* [TASK DETAILS]:
Scan the records beneath this line for the line holding "Definition what (e" and the line holding "(** [BufferSink::add_buffer] sends", then transcribe exactly those two and all lines between.

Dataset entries
(* ===== verification/BufferMap.v ===== *)
(** The buffers a client shares with the server (src/server/compositor/buffer_map.cpp):
    which exist, who owns each, and what the client is told about them. *)

From S2P Require Import Prelude Geometry Schedule.

Inductive Owner := server | client.
#[export] Instance Owner_eq_dec : EqDecision Owner.
Proof. solve_decision. Defined.

(** Calls of the client's [frontend::BufferSink]. *)
Inductive sink_call :=
  | SinkAdd (b : Buffer)
  | SinkRemove (b : Buffer)
  | SinkUpdate (b : Buffer)
  | SinkError (sz : Size) (pf : Z) (error : string).
#[export] Instance sink_call_eq_dec : EqDecision sink_call.
Proof. solve_decision. Defined.

(** [sink_alive] says whether the weak pointer to the sink can still be locked. *)
Record BufferMap := mkBufferMap { buffers : gmap Z (Buffer * Owner); sink_alive : bool }.

Definition set_buffers (m : gmap Z (Buffer * Owner)) (s : BufferMap) : BufferMap :=
  mkBufferMap m (sink_alive s).

(** [std::exception::what] *)
Definition what (e : exn) : string :=
  match e with
  | logic_error w | runtime_error w | invalid_argument w | out_of_range w | undefined_behaviour w => w
  end.

Section buffer_map.
(** [BufferSink::add_buffer] sends the buffer's file descriptors and may throw. *)
Context (sink_add : Buffer → outcome unit).
Abbreviation M := (prog BufferMap sink_call).

Definition call_sink (c : sink_call) : M unit :=
  let* s := pget in pwhen (sink_alive s) (pemit c).

Definition checked_buffers_find (id : Z) : M (Buffer * Owner) :=
  let* s := pget in
  match buffers s !! id with
  | None => pthrow (logic_error "cannot find buffer by id")
  | Some entry => pret entry
  end.

Definition add_buffer (buffer : Buffer) : M Z :=
  do* pmodify (λ s, set_buffers (<[buffer_id buffer := (buffer, client)]> (buffers s)) s) in
  let* s := pget in
  if sink_alive s then
    do* pemit (SinkAdd buffer) in
    match sink_add buffer with
    | Ret _ => pret (buffer_id buffer)
    | Throw e =>
        do* pemit (SinkError (buffer_size buffer) (pixel_format buffer) (what e)) in pthrow e
    end
  else pret (buffer_id buffer).

Definition remove_buffer (id : Z) : M unit :=
  let* it := checked_buffers_find id in
  do* call_sink (SinkRemove it.1) in
  pmodify (λ s, set_buffers (delete id (buffers s)) s).

Definition send_buffer (id : Z) : M unit :=
  let* s := pget in
  match buffers s !! id with
  | None => pret tt
  | Some (buffer, _) =>
      do* pput (set_buffers (<[id := (buffer, client)]> (buffers s)) s) in
      call_sink (SinkUpdate buffer)
  end.

Definition receive_buffer (id : Z) : M unit :=
  let* s := pget in
  match buffers s !! id with
  | None => pret tt
  | Some (buffer, _) => pput (set_buffers (<[id := (buffer, server)]> (buffers s)) s)
  end.

(** [operator\[\]] *)
Definition buffer_at (id : Z) : M Buffer :=
  let* it := checked_buffers_find id in pret it.1.
End buffer_map.

(** ** Ownership *)
Definition owner_of (s : BufferMap) (id : Z) : option Owner := snd <$> buffers s !! id.

Definition with_owner (id : Z) (o : Owner) (s : BufferMap) : BufferMap :=
  match buffers s !! id with
  | None => s
  | Some (buffer, _) => set_buffers (<[id := (buffer, o)]> (buffers s)) s
  end.

Lemma send_buffer_run id s :
  send_buffer id s = Run (Ret tt) (with_owner id client s)
    (match buffers s !! id with
     | Some (b, _) => if sink_alive s then [SinkUpdate b] else []
     | None => [] end).
Proof.
  unfold send_buffer, call_sink, with_owner. run_prog. destruct (buffers s !! id) as [[b o]|]; [|done].
  cbn. by destruct (sink_alive s).
Qed.
Lemma receive_buffer_run id s : receive_buffer id s = Run (Ret tt) (with_owner id server s) [].
Proof.
  unfold receive_buffer, with_owner. run_prog. by destruct (buffers s !! id) as [[b o]|].
Qed.

Lemma remove_buffer_run id s :
  remove_buffer id s =
    match buffers s !! id with
    | None => Run (Throw (logic_error "cannot find buffer by id")) s []
    | Some it => Run (Ret tt) (set_buffers (delete id (buffers s)) s) (if sink_alive s then [SinkRemove it.1] else [])
    end.
Proof.
  unfold remove_buffer, checked_buffers_find, call_sink. run_prog.
  destruct (buffers s !! id) as [it|]; [|done]. by destruct s as [m []].
Qed.

Lemma with_owner_lookup id o s id' b o' :
  buffers (with_owner id o s) !! id' = Some (b, o') →
  ∃ o0, buffers s !! id' = Some (b, o0) ∧ o' = if decide (id' = id) then o else o0.
Proof.
  unfold with_owner. destruct (buffers s !! id) as [[b0 o0]|] eqn:Hl; cbn.
  - destruct (decide (id' = id)) as [->|].
    + rewrite lookup_insert_eq. intros; simplify_eq. by eexists.
    + rewrite lookup_insert_ne by done. intros ->. by eexists.
  - intros Hb. exists o'. split; [done|]. rewrite decide_False; [done|]. intros ->. congruence.
Qed.
Lemma with_owner_same id o s b o0 :
  buffers s !! id = Some (b, o0) → buffers (with_owner id o s) !! id = Some (b, o).
Proof. unfold with_owner. intros ->. apply lookup_insert_eq. Qed.
Lemma with_owner_alive id o s : sink_alive (with_owner id o s) = sink_alive s.
Proof. unfold with_owner. by destruct (buffers s !! id) as [[]|]. Qed.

* [ANSWER SECTION]:
Definition what (e : exn) : string :=
  match e with
  | logic_error w | runtime_error w | invalid_argument w | out_of_range w | undefined_behaviour w => w
  end.

Section buffer_map.
(** [BufferSink::add_buffer] sends the buffer's file descriptors and may throw. *)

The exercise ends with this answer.